- [Exercise objective] All that should be output is the block of lines below from the line with "(** * sftp-promises: the" to the line with "calls of [resolve]/[reject]", both included, exactly as written.

+++ Raw data

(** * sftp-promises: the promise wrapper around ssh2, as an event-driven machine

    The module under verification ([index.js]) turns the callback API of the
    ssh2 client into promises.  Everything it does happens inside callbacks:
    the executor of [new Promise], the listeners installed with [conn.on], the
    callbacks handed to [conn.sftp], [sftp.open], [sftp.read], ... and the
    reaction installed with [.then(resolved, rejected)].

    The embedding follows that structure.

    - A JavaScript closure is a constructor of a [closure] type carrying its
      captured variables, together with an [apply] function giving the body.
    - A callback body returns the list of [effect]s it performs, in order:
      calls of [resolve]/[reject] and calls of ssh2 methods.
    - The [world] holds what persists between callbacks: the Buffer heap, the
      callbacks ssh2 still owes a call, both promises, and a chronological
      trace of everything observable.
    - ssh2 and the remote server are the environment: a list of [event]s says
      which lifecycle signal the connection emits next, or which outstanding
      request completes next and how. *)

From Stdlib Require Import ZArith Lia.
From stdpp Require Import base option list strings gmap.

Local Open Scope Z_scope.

++++++
+++ Raw data

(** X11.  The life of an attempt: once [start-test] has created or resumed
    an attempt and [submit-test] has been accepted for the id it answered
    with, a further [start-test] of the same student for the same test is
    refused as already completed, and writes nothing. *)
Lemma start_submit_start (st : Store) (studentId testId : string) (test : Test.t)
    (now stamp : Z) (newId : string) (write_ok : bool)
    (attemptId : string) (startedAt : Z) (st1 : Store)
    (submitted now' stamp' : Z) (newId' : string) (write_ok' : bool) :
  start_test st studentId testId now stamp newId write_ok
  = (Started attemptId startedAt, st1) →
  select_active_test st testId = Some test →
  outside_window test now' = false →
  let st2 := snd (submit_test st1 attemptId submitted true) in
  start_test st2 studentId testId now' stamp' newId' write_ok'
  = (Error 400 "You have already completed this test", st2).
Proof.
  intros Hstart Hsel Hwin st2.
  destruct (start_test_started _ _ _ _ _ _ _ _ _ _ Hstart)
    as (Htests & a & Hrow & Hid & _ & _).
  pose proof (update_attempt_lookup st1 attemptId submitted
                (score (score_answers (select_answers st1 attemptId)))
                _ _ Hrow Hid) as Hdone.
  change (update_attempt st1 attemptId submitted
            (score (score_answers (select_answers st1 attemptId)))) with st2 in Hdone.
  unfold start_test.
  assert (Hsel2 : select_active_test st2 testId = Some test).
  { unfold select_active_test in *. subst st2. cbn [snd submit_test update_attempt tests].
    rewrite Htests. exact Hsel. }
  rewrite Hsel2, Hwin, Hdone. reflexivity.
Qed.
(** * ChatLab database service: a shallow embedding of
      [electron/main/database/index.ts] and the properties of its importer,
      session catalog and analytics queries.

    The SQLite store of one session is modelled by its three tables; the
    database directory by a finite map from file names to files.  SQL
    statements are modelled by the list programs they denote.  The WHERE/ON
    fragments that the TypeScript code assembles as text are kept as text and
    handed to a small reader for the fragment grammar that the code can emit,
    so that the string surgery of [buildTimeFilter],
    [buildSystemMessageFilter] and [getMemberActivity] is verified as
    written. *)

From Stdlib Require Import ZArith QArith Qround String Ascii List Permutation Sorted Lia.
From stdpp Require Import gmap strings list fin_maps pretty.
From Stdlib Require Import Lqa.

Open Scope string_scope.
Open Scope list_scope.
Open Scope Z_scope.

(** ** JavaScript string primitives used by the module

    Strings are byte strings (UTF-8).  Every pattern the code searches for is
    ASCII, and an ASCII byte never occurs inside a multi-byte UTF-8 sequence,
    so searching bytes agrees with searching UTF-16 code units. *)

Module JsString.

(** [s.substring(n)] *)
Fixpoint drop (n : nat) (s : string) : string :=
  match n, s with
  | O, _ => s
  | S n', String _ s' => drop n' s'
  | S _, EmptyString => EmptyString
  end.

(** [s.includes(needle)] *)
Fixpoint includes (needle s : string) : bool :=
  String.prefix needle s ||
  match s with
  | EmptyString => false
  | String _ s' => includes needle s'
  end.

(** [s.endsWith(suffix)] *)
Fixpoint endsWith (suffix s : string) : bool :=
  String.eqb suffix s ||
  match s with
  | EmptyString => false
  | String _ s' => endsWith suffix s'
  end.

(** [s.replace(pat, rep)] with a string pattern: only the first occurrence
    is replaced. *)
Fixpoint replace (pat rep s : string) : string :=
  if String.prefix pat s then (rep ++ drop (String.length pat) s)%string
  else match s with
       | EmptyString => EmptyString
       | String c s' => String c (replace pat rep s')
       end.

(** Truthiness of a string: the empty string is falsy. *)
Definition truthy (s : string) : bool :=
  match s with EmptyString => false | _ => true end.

++++++

- [Response to this task]
(** * sftp-promises: the promise wrapper around ssh2, as an event-driven machine

    The module under verification ([index.js]) turns the callback API of the
    ssh2 client into promises.  Everything it does happens inside callbacks:
    the executor of [new Promise], the listeners installed with [conn.on], the
    callbacks handed to [conn.sftp], [sftp.open], [sftp.read], ... and the
    reaction installed with [.then(resolved, rejected)].

    The embedding follows that structure.

    - A JavaScript closure is a constructor of a [closure] type carrying its
      captured variables, together with an [apply] function giving the body.
    - A callback body returns the list of [effect]s it performs, in order:
      calls of [resolve]/[reject] and calls of ssh2 methods.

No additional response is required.